Start of SUPPLIED DATA
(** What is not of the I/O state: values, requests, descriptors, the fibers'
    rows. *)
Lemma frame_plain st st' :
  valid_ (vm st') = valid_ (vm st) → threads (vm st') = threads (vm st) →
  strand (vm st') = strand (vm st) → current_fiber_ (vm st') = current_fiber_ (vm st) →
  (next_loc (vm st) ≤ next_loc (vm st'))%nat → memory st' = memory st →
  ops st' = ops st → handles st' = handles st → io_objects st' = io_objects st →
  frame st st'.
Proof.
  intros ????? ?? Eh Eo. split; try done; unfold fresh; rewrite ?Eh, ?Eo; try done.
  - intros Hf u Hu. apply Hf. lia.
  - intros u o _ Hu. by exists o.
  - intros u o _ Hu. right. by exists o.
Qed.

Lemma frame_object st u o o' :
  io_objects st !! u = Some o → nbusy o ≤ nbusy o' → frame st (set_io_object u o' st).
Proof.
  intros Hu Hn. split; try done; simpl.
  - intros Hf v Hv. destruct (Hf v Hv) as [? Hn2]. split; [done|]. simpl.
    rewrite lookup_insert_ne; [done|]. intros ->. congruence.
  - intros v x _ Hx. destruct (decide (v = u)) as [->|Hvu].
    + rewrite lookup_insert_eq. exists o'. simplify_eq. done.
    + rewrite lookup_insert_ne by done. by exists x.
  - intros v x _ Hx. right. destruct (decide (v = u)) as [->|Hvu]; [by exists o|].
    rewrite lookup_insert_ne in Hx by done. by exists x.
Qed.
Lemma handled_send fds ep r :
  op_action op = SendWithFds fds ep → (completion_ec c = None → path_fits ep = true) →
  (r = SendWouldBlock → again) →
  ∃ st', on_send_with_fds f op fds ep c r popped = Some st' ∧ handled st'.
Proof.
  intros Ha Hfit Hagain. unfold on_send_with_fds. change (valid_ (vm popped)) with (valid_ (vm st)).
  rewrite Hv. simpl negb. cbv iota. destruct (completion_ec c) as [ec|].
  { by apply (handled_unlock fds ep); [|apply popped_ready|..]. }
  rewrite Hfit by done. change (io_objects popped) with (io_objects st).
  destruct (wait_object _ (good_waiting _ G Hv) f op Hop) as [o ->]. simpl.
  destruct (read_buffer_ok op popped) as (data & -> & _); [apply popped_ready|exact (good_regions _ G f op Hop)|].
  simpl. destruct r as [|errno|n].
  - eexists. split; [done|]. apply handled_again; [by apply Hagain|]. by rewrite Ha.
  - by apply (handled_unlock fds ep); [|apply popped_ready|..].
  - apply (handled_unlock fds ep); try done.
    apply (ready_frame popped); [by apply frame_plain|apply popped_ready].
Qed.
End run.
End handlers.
End of SUPPLIED DATA
Start of SUPPLIED DATA
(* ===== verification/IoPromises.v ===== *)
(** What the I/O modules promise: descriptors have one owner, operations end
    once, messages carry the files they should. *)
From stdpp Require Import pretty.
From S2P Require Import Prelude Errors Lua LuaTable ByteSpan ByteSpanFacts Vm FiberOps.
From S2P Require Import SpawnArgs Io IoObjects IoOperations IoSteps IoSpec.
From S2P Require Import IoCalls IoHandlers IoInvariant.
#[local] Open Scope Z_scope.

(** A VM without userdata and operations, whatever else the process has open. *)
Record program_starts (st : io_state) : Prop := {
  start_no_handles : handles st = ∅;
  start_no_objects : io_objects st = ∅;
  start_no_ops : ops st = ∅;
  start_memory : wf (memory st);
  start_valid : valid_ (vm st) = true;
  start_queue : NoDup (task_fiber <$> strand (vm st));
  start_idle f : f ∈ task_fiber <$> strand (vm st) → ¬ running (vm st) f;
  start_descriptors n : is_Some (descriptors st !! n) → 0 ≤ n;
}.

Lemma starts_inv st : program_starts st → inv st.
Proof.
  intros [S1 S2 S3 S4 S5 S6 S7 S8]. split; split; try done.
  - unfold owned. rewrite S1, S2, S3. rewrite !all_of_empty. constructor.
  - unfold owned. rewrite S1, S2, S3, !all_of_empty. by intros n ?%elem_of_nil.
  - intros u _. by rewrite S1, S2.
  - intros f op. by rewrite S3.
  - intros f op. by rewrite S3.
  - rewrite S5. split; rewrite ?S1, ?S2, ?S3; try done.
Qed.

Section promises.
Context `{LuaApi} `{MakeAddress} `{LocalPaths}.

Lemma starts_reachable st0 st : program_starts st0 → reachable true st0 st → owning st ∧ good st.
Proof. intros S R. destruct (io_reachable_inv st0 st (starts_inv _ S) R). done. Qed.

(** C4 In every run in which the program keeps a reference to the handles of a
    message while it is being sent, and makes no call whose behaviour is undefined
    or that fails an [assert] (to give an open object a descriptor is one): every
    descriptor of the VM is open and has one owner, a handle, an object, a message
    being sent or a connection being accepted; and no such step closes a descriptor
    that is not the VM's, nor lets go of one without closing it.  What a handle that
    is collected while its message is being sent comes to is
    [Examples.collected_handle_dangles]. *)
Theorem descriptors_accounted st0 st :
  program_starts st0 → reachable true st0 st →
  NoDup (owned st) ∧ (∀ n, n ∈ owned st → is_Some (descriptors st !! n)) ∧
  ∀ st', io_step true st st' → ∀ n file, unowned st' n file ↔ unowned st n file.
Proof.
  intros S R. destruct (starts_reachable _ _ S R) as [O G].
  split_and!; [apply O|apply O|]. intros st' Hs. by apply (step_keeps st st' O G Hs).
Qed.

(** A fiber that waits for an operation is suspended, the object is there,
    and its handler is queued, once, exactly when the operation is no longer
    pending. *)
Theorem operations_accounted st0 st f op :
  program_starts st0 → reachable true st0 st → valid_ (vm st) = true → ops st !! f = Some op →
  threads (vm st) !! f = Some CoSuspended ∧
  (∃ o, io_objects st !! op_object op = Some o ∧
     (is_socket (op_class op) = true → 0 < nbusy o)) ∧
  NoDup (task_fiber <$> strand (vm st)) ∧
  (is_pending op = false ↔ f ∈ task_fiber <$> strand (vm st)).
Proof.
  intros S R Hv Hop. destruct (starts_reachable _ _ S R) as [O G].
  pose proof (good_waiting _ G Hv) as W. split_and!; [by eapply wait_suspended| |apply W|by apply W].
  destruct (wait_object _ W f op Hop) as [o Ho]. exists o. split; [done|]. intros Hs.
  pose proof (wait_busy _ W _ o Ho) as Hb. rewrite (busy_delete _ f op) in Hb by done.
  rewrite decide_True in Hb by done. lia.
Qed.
End of SUPPLIED DATA
Start of SUPPLIED DATA
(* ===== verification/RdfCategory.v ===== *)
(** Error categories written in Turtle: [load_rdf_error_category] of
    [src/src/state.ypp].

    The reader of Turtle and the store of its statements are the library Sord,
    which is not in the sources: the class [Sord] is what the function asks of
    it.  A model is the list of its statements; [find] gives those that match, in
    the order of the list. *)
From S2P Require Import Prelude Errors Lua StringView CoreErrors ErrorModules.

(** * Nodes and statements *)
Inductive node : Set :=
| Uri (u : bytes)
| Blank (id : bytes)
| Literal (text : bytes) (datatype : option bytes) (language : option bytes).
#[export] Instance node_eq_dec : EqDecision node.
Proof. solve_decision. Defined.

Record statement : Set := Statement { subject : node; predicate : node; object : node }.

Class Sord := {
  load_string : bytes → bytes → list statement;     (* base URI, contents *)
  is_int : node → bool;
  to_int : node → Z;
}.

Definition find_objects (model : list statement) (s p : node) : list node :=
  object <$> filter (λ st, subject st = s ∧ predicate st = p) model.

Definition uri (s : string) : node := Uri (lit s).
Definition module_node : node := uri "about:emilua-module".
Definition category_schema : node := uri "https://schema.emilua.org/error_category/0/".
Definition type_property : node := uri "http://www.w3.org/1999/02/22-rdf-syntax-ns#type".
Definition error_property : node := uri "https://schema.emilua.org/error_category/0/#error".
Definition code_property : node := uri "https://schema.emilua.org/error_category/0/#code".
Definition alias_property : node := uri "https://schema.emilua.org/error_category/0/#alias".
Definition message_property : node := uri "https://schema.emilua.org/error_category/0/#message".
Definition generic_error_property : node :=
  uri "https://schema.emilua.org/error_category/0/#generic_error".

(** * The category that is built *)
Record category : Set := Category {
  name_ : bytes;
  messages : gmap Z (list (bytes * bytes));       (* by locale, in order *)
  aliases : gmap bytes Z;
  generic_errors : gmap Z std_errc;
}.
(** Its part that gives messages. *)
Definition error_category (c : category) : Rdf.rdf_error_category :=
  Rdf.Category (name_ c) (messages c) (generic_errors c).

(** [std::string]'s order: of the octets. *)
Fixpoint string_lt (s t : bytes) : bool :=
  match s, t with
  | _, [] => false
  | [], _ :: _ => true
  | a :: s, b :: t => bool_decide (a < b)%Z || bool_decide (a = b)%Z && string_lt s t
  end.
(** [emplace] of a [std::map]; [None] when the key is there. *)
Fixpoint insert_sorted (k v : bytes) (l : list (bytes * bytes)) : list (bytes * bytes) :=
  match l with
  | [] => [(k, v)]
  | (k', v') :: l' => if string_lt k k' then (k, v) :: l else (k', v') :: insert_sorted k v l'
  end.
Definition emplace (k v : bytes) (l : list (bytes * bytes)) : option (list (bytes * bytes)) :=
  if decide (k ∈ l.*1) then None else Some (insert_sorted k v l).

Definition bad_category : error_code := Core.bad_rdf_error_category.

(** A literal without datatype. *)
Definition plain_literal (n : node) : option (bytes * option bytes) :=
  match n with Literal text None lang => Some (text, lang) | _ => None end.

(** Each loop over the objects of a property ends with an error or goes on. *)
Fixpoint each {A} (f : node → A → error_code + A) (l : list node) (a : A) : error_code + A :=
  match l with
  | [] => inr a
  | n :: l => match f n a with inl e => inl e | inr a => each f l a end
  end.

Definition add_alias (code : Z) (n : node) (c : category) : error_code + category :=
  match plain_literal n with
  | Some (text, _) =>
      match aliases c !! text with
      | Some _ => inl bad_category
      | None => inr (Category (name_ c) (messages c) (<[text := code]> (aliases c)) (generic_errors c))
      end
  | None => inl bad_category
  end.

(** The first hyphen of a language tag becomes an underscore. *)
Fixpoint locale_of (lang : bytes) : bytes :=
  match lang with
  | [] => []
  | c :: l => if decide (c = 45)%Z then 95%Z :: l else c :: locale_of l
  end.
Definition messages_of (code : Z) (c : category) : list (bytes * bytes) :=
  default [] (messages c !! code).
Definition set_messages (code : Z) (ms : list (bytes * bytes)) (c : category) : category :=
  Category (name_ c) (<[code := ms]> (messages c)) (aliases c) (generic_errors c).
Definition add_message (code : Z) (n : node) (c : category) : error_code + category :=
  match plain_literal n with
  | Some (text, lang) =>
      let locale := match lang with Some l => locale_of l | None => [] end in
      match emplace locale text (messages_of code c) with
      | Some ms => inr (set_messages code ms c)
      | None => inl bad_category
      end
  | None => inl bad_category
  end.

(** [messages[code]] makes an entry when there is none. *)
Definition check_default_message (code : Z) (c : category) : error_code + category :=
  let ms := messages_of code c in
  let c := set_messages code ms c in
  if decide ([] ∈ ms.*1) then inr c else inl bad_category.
End of SUPPLIED DATA
# EXERCISE
A copy of each line in the data above that holds the string "then" is needed.

# WRITTEN RESPONSE
  | (k', v') :: l' => if string_lt k k' then (k, v) :: l else (k', v') :: insert_sorted k v l'
  if decide (k ∈ l.*1) then None else Some (insert_sorted k v l).
  | c :: l => if decide (c = 45)%Z then 95%Z :: l else c :: locale_of l
  if decide ([] ∈ ms.*1) then inr c else inl bad_category.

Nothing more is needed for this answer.